We often hear about the adage buy the rumor, sell the news when it comes to trading. Some traders say that is a profitable trading practice to buy stocks or assets on basis of rumors and sell them once the news about the asset breaks out. While this may be true, it’s actually a bit complicated than it sounds and there are a lot of criteria and requirements to consider for a trader to profit from this trading practice. In this article, we’ll explain just what buy the rumor, sell the news is and how to actually do it with the aim to minimize risks and improve the winning rate on trading.
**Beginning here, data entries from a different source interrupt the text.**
Lemma binary_round_nonzero s p e s' :
  emin F32.prec F32.emax <= e ->
  binary_round F32.prec F32.emax s p e <> S754_zero s'.
Proof.
  intros He. unfold binary_round.
  destruct (shl_align p e (fexp F32.prec F32.emax (Zpos (digits2_pos p) + e)))
    as [mz ez] eqn:Hal.
  apply binary_round_aux_nonzero.
  unfold shl_align in Hal.
  destruct (fexp F32.prec F32.emax (Zpos (digits2_pos p) + e) - e) eqn:Hd;
    injection Hal as <- <-; try done.
  unfold fexp. lia.
Qed.

Lemma valid_emin s m e :
  F32.valid (S754_finite s m e) = true -> emin F32.prec F32.emax <= e.
Proof.
  unfold F32.valid. cbn. unfold bounded, canonical_mantissa.
  intros [H _]%andb_prop. apply Z.eqb_eq in H. unfold fexp in H. lia.
Qed.

(** A difference of floats is the negative zero only as [-0 - +0]. *)
Lemma sub_negative_zero (x y : float) :
  F32.valid x = true -> F32.valid y = true ->
  (x - y)%f32 = S754_zero true ->
  x = S754_zero true /\ y = S754_zero false.
Proof.
  intros Hx Hy.
  unfold F32.sub.
  destruct x as [[]|[]| |sx mx ex], y as [[]|[]| |sy my ey]; cbn; try done.
  apply valid_emin in Hx, Hy.
  unfold binary_normalize.
  destruct (_ - _) as [|m|m]; [done|..]; intros H; exfalso;
    revert H; apply binary_round_nonzero; lia.
Qed.

Lemma scaled_finite k s m e e' :
  e' = e + k ->
  F32.scaled k (S754_finite s m e) (S754_finite s m e') = true.
Proof.
  intros ->. cbn. by rewrite Bool.eqb_reflx, Pos.eqb_refl, Z.eqb_refl.
Qed.

(** A mantissa followed by [k] zero bits. *)
Lemma digits2_pos_trailing_zeros k : forall m,
  Zpos (digits2_pos (Pos.iter xO m k)) = Zpos (digits2_pos m) + Zpos k.
Proof.
  induction k as [k IH|k IH|]; intros m; cbn [Pos.iter digits2_pos].
  - rewrite Pos2Z.inj_succ, !IH. lia.
  - rewrite !IH. lia.
  - lia.
Qed.

Lemma iter_shr_1_trailing_zeros k : forall m,
  SpecFloat.iter_pos shr_1 k
    (Build_shr_record (Zpos (Pos.iter xO m k)) false false)
  = Build_shr_record (Zpos m) false false.
Proof.
  induction k as [k IH|k IH|]; intros m;
    cbn [Pos.iter SpecFloat.iter_pos shr_1 orb].
  - by rewrite !IH.
  - by rewrite !IH.
  - done.
Qed.

(** Rounding is the identity on a full mantissa with an exponent in
    range, also when the mantissa comes with trailing zero bits. *)
Lemma round_normal s m e :
  Zpos (digits2_pos m) = F32.prec ->
  emin F32.prec F32.emax <= e -> e <= F32.emax - F32.prec ->
  binary_round_aux F32.prec F32.emax s (Zpos m) e loc_Exact
  = S754_finite s m e.
Proof.
  unfold F32.prec, F32.emax, emin. intros Hd He1 He2.
  unfold binary_round_aux, shr_fexp. cbn [Zdigits2 shr_record_of_loc].
  rewrite Hd.
  replace (fexp 24 128 (24 + e) - e) with 0 by (unfold fexp, emin; lia).
  cbn [shr shr_m loc_of_shr_record round_nearest_even Zdigits2
       shr_record_of_loc].
  rewrite Hd.
  replace (fexp 24 128 (24 + e) - e) with 0 by (unfold fexp, emin; lia).
  cbn [shr shr_m].
  by replace (e <=? 128 - 24) with true by (symmetry; apply Z.leb_le; lia).
Qed.

Lemma round_trailing_zeros s m e k :
  Zpos (digits2_pos m) = F32.prec ->
  emin F32.prec F32.emax <= e -> e <= F32.emax - F32.prec ->
  binary_round_aux F32.prec F32.emax s (Zpos (Pos.iter xO m k))
    (e - Zpos k) loc_Exact
  = S754_finite s m e.
Proof.
  unfold F32.prec, F32.emax, emin. intros Hd He1 He2.
  unfold binary_round_aux, shr_fexp. cbn [Zdigits2 shr_record_of_loc].
  rewrite digits2_pos_trailing_zeros, Hd.
  replace (fexp 24 128 (24 + Zpos k + (e - Zpos k)) - (e - Zpos k))
    with (Zpos k) by (unfold fexp, emin; lia).
  cbn [shr]. rewrite iter_shr_1_trailing_zeros.
  cbn [shr_m loc_of_shr_record round_nearest_even Zdigits2 shr_record_of_loc].
  rewrite Hd.
  replace (fexp 24 128 (24 + (e - Zpos k + Zpos k)) - (e - Zpos k + Zpos k))
    with 0 by (unfold fexp, emin; lia).
  cbn [shr shr_m].
  replace (e - Zpos k + Zpos k <=? 128 - 24) with true
    by (symmetry; apply Z.leb_le; lia).
  f_equal. lia.
Qed.

Lemma div_eucl_exact q b :
  Z.div_eucl (Zpos q * Zpos b) (Zpos b) = (Zpos q, 0).
Proof.
  pose proof (Z.div_mul (Zpos q) (Zpos b)) as Hq.
  pose proof (Z.mod_mul (Zpos q) (Zpos b)) as Hr.
  unfold Z.div, Z.modulo in Hq, Hr.
  destruct (Z.div_eucl (Zpos q * Zpos b) (Zpos b)) as [q' r'].
  rewrite Hq, Hr; done.
Qed.

(** The quotient of a normal mantissa by the mantissa of [2.0f]: twice the
    mantissa two exponents below, or in the lowest binade but one the
    mantissa itself at the smallest exponent. *)
Lemma div_core_two m e :
  Zpos (digits2_pos m) = F32.prec -> emin F32.prec F32.emax + 2 <= e ->
  SFdiv_core_binary F32.prec F32.emax (Zpos m) e (Zpos 8388608) (-22)
  = (Zpos (Pos.iter xO m 1), e - 1 - 1, loc_Exact).
Proof.
  unfold F32.prec, F32.emax, emin. intros Hd He.
  unfold SFdiv_core_binary. cbn [Zdigits2]. rewrite Hd.
  change (Zpos (digits2_pos 8388608)) with 24.
  replace (Z.min (fexp 24 128 (24 + e - (24 + -22))) (e - -22))
    with (e - 1 - 1) by (unfold fexp, emin; lia).
  replace (e - -22 - (e - 1 - 1)) with 24 by lia.
  rewrite Z.shiftl_mul_pow2 by lia.
  replace (Zpos m * 2 ^ 24) with (Zpos m~0 * Zpos 8388608) by lia.
  by rewrite div_eucl_exact.
Qed.

Lemma div_core_two_low m :
  Zpos (digits2_pos m) = F32.prec ->
  SFdiv_core_binary F32.prec F32.emax (Zpos m) (-148) (Zpos 8388608) (-22)
  = (Zpos m, -149, loc_Exact).
Proof.
  unfold F32.prec, F32.emax. intros Hd.
  unfold SFdiv_core_binary. cbn [Zdigits2]. rewrite Hd.
  change (Zpos (digits2_pos 8388608)) with 24.
  change (Z.min (fexp 24 128 (24 + -148 - (24 + -22))) (-148 - -22))
    with (-149).
  change (-148 - -22 - -149) with 23.
  rewrite Z.shiftl_mul_pow2 by lia.
  change (2 ^ 23) with (Zpos 8388608).
  by rewrite div_eucl_exact.
Qed.

(** Halving and doubling on the safe ranges only move the exponent. *)
Lemma halving_safe_exact (x : float) :
  F32.halving_safe x = true -> F32.halves_exactly x = true.
Proof.
  destruct x as [[]|[]| |s m e]; try done.
  unfold F32.halving_safe, F32.normal_between, F32.prec, F32.emax, emin.
  intros [[Hd%Z.eqb_eq He1%Z.leb_le]%andb_prop He2%Z.leb_le]%andb_prop.
  unfold F32.halves_exactly, F32.div, F32.two, SFdiv.
  destruct (decide (e = -148)) as [->|Hne].
  - rewrite div_core_two_low by done.
    rewrite round_normal by done.
    destruct s; by apply scaled_finite.
  - rewrite div_core_two by (unfold emin, F32.prec, F32.emax; done || lia).
    rewrite round_trailing_zeros;
      [|done|unfold emin, F32.prec, F32.emax in *; lia..].
    destruct s; by apply scaled_finite.
Qed.

Lemma doubling_safe_exact (x : float) :
  F32.doubling_safe x = true -> F32.doubles_exactly x = true.
Proof.
  destruct x as [[]|[]| |s m e]; try done.
  unfold F32.doubling_safe, F32.normal_between, F32.prec, F32.emax, emin.
  intros [[Hd%Z.eqb_eq He1%Z.leb_le]%andb_prop He2%Z.leb_le]%andb_prop.
  unfold F32.doubles_exactly, F32.mul, F32.two, SFmul.
  change (Zpos (8388608 * m)) with (Zpos (Pos.iter xO m 23)).
  replace (-22 + e) with (e + 1 - 23) by lia.
  rewrite round_trailing_zeros;
    [|done|unfold emin, F32.prec, F32.emax in *; lia..].
  by apply scaled_finite.
Qed.

Lemma doubling_safe_valid (x : float) :
  F32.doubling_safe x = true -> F32.valid x = true.
Proof.
  destruct x as [[]|[]| |s m e]; try done.
  unfold F32.doubling_safe, F32.normal_between, F32.prec, F32.emax, emin.
  intros [[Hd%Z.eqb_eq He1%Z.leb_le]%andb_prop He2%Z.leb_le]%andb_prop.
  unfold F32.valid, valid_binary, bounded, canonical_mantissa.
  apply andb_true_intro. split.
  - apply Z.eqb_eq. rewrite Hd. unfold fexp, emin, F32.prec, F32.emax. lia.
  - apply Z.leb_le. unfold F32.prec, F32.emax. lia.
Qed.

End F32Facts.

(** C4, as stated, fails in single precision: with a region size of 2^127
    the doubled size is infinite and the quotient by it is 0, while the code
    halves first and returns 1/2. *)
Lemma texturePosition_zero_pan_overflow :
  texturePosition huge_region no_image zero_pan =
    QVector2D.make F32.half F32.half /\
  QVector2D.div (QVector2D.sub huge_region no_image)
                (QVector2D.mulf F32.two huge_region) =
    QVector2D.make F32.zero F32.zero /\
  ~ (forall regionSize imageSize,
        texturePosition regionSize imageSize zero_pan =
        QVector2D.div (QVector2D.sub regionSize imageSize)
                      (QVector2D.mulf F32.two regionSize)).
Proof.
  split; [by vm_compute|]. split; [by vm_compute|].
  intros H. specialize (H huge_region no_image). vm_compute in H. discriminate.
Qed.

(** The zero-pan identity under exactness of the two scalings. *)
Lemma texturePosition_zero_pan_exact rx ry ix iy :
  F32.valid ry = true -> F32.valid iy = true ->
  F32.halves_exactly (rx - ix)%f32 = true ->
  F32.halves_exactly (ry - iy)%f32 = true ->
  F32.doubles_exactly rx = true ->
  F32.doubles_exactly ry = true ->
  texturePosition (QVector2D.make rx ry) (QVector2D.make ix iy) zero_pan =
  QVector2D.div (QVector2D.sub (QVector2D.make rx ry) (QVector2D.make ix iy))
                (QVector2D.mulf F32.two (QVector2D.make rx ry)).
Proof.
  intros Hvr Hvi Hx Hy Hrx Hry.
  unfold texturePosition, QVector2D.div, QVector2D.add, QVector2D.divf,
    QVector2D.sub, QVector2D.mulf, zero_pan.
  cbn [QVector2D.x QVector2D.y].
  rewrite F32Facts.add_neg_zero. f_equal.
  - by apply F32Facts.div_half_double.
  - destruct (decide ((ry - iy)%f32 = S754_zero true)) as [Hz|Hnz].
    + rewrite Hz.
      apply F32Facts.sub_negative_zero in Hz as [-> ->]; [|done..].
      reflexivity.
    + rewrite F32Facts.add_zero; [by apply F32Facts.div_half_double|].
      intros Hh. unfold F32.halves_exactly in Hy. rewrite Hh in Hy.
      destruct (ry - iy)%f32 as [[]| | |]; try discriminate. by apply Hnz.
Qed.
(NOTE: Before we continue, we have to give a disclaimer that the trading products offered by the companies listed on this website carry a high level of risk and can result in the loss of all your funds. CFDs are complicated instruments that are never guaranteed to provide you supplemental earnings. In fact, Around 68% of all retail investors experienced a loss while trading CFDs. Make sure to keep this in mind before attempting to use the eToro platform yourself. All the information found on this website is not official trading advice and all practices shown are referenced for the use of the Demo account only.)
What Do We Mean by ‘Buying the Rumor, Selling the News’?
Buying the rumor and selling the news is a trading practice that considers rumors as an essential element toward a price movement, and considers the news as an element having a reverse effect. In other words, a trader will give more emphasis to the rumors rather than the news. In addition, the entry point would be when the rumors came out, and the exit point would be as the news came out.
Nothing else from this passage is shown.